## Data for review

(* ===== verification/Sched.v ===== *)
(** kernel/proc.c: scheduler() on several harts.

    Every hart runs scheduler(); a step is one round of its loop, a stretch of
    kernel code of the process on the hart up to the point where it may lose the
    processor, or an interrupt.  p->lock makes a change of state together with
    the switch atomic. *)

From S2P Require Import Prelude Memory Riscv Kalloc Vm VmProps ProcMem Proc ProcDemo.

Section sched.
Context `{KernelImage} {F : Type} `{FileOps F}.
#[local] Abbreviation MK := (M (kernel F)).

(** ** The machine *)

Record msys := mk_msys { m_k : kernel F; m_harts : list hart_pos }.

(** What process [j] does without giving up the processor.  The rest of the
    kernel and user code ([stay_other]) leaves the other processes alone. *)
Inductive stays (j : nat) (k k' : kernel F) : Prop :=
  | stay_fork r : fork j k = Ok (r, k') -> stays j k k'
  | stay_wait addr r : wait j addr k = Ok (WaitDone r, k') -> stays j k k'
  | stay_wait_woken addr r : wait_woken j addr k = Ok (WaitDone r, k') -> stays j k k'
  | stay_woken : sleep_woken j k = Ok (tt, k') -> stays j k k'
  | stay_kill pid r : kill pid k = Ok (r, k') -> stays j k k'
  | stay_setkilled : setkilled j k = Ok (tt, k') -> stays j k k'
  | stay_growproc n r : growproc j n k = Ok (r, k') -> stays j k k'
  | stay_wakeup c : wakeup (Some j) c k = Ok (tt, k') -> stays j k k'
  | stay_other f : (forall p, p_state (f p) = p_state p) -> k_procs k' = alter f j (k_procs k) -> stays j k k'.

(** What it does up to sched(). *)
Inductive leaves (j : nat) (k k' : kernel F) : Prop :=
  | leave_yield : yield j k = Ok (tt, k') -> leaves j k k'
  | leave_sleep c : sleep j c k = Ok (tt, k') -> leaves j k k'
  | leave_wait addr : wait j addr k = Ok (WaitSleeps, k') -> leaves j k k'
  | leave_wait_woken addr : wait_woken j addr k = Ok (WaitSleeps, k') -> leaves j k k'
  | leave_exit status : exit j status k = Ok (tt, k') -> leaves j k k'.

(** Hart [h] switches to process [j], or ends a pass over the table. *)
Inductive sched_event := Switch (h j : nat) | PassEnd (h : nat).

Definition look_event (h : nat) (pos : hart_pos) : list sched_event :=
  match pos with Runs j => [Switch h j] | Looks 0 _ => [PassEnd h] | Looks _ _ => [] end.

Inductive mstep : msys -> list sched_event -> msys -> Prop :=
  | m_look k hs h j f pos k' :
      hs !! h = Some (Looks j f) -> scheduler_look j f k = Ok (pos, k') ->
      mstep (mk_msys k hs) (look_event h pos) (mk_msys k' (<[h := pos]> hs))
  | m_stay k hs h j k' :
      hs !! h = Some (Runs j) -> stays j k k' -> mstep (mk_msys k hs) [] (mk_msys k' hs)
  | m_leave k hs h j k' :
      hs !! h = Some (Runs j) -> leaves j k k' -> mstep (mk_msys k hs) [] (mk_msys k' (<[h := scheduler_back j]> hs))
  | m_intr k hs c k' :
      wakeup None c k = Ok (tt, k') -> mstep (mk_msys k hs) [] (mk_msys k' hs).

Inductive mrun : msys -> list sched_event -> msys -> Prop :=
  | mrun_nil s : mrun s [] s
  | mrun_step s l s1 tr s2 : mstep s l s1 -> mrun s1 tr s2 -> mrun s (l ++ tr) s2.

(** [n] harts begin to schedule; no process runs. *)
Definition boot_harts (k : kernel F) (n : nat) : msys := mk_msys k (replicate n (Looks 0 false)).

* * *

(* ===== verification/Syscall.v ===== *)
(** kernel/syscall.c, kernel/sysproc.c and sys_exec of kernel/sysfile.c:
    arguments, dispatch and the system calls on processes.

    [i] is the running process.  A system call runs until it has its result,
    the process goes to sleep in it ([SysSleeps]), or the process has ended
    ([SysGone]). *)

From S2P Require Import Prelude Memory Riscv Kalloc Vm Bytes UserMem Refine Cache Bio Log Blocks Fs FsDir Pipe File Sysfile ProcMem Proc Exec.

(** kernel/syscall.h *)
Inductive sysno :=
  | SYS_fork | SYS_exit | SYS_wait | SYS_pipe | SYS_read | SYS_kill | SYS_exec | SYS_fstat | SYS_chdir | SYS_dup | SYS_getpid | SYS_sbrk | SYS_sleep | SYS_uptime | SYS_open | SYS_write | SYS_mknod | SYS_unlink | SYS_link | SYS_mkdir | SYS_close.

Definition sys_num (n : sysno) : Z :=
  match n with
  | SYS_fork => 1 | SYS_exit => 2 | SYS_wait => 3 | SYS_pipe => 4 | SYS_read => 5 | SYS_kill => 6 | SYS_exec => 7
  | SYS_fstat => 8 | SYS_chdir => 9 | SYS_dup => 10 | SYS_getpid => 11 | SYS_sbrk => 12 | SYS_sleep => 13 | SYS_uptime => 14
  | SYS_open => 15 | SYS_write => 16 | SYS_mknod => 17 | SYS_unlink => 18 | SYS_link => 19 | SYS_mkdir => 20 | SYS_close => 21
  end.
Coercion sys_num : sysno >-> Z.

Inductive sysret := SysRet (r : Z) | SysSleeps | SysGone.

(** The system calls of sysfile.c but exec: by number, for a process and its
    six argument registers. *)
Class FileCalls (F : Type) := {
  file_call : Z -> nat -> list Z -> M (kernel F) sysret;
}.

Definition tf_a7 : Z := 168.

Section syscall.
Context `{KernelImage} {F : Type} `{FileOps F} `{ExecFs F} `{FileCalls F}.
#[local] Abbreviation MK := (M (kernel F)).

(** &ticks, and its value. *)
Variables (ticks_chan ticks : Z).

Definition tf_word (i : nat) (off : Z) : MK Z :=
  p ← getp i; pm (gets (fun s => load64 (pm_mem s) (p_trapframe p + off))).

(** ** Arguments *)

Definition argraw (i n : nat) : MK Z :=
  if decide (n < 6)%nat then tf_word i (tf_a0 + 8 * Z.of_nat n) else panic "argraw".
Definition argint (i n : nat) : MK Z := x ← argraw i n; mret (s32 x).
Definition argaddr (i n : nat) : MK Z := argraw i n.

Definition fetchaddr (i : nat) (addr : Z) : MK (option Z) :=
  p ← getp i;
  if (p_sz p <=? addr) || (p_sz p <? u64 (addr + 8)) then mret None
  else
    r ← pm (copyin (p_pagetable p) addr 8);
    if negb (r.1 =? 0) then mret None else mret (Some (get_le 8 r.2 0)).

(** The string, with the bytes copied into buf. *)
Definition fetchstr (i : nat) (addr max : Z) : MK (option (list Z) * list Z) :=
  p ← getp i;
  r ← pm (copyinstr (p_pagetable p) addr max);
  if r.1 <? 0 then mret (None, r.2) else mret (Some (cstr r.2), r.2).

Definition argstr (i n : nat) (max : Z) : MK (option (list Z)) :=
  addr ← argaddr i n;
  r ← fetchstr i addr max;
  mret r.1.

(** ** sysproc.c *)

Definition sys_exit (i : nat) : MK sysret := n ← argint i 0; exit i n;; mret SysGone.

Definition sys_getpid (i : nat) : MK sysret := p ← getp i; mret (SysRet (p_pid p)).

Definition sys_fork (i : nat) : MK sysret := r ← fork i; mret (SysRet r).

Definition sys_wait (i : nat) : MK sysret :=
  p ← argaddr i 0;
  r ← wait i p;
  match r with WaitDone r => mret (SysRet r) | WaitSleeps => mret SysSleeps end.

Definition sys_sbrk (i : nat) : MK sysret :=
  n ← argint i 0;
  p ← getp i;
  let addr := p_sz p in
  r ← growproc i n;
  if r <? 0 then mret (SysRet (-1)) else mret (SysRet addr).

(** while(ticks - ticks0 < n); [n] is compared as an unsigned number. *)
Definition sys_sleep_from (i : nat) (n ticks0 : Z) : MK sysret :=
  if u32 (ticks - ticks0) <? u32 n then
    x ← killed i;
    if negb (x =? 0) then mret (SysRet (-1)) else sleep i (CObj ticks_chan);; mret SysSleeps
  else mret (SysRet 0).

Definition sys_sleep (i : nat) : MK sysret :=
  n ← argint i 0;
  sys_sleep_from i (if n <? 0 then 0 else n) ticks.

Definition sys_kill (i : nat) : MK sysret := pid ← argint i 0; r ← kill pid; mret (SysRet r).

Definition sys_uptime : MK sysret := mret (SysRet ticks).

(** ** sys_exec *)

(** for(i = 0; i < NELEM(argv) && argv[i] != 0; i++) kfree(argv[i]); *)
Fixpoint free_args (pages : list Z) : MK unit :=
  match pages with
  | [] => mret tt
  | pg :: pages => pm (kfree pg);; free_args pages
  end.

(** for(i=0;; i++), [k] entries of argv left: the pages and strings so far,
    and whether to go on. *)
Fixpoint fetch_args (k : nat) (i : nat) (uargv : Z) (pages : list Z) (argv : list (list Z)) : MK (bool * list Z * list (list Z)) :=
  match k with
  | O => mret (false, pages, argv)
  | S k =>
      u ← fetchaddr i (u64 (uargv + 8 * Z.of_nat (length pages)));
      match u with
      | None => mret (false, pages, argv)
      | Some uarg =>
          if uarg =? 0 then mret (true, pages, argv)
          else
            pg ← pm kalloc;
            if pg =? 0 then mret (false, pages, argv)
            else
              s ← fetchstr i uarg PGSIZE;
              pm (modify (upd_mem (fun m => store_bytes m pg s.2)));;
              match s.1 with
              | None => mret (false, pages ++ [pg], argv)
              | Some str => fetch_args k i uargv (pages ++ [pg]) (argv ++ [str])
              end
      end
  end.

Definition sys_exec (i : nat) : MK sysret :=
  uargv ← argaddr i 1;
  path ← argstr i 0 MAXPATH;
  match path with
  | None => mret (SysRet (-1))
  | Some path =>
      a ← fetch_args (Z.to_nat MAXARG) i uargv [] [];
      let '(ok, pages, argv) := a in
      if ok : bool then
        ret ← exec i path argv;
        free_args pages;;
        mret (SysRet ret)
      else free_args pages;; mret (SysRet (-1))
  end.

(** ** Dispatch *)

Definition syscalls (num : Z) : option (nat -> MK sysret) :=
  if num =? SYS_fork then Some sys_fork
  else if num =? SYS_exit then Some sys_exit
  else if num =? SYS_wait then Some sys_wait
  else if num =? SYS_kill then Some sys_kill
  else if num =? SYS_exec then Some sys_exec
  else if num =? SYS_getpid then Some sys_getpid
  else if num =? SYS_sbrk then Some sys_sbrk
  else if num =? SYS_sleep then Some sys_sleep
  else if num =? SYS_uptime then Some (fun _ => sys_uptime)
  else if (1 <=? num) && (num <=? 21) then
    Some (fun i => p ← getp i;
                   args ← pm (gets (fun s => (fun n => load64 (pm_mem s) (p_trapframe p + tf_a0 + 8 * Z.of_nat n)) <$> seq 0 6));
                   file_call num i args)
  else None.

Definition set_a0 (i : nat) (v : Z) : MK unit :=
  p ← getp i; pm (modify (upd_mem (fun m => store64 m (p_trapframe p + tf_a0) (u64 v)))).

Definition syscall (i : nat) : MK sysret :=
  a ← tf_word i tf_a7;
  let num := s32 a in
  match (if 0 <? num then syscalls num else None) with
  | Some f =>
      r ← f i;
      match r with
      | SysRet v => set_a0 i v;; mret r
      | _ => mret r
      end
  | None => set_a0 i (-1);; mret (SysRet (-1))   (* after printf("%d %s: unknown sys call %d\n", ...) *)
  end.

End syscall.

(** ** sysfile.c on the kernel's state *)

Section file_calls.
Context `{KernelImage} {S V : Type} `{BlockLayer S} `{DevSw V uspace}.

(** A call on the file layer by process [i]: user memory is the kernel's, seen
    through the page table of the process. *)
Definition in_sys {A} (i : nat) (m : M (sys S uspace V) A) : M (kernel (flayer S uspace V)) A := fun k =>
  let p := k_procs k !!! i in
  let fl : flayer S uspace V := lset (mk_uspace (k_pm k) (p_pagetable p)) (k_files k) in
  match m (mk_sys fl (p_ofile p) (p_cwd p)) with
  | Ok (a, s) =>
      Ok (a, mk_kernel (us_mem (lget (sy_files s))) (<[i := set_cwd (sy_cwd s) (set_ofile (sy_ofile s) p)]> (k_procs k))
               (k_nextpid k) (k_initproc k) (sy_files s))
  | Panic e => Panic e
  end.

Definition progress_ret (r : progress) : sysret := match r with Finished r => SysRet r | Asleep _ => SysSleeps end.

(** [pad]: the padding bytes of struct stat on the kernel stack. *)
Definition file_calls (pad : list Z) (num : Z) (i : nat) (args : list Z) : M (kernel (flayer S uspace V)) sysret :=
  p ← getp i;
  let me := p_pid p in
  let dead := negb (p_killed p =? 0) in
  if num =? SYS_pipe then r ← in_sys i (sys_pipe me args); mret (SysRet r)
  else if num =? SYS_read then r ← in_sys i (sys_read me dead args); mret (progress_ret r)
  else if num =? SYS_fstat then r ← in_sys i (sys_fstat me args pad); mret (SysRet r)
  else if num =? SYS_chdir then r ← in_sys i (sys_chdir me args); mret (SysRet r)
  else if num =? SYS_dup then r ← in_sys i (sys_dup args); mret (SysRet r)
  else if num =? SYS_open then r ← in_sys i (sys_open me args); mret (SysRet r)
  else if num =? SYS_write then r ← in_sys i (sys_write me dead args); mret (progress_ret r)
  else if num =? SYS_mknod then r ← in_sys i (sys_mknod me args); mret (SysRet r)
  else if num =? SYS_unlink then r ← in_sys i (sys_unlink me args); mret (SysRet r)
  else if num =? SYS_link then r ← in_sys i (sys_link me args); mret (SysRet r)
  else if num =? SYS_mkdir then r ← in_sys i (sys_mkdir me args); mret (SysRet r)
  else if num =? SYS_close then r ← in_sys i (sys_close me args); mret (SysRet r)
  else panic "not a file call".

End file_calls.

## Problem
Given the records above, restate word for word only the lines starting at the one with "Every hart runs" and ending at the one with "stay_wait_woken addr r".

## Answer to the problem
    Every hart runs scheduler(); a step is one round of its loop, a stretch of
    kernel code of the process on the hart up to the point where it may lose the
    processor, or an interrupt.  p->lock makes a change of state together with
    the switch atomic. *)

From S2P Require Import Prelude Memory Riscv Kalloc Vm VmProps ProcMem Proc ProcDemo.

Section sched.
Context `{KernelImage} {F : Type} `{FileOps F}.
#[local] Abbreviation MK := (M (kernel F)).

(** ** The machine *)

Record msys := mk_msys { m_k : kernel F; m_harts : list hart_pos }.

(** What process [j] does without giving up the processor.  The rest of the
    kernel and user code ([stay_other]) leaves the other processes alone. *)
Inductive stays (j : nat) (k k' : kernel F) : Prop :=
  | stay_fork r : fork j k = Ok (r, k') -> stays j k k'
  | stay_wait addr r : wait j addr k = Ok (WaitDone r, k') -> stays j k k'
  | stay_wait_woken addr r : wait_woken j addr k = Ok (WaitDone r, k') -> stays j k k'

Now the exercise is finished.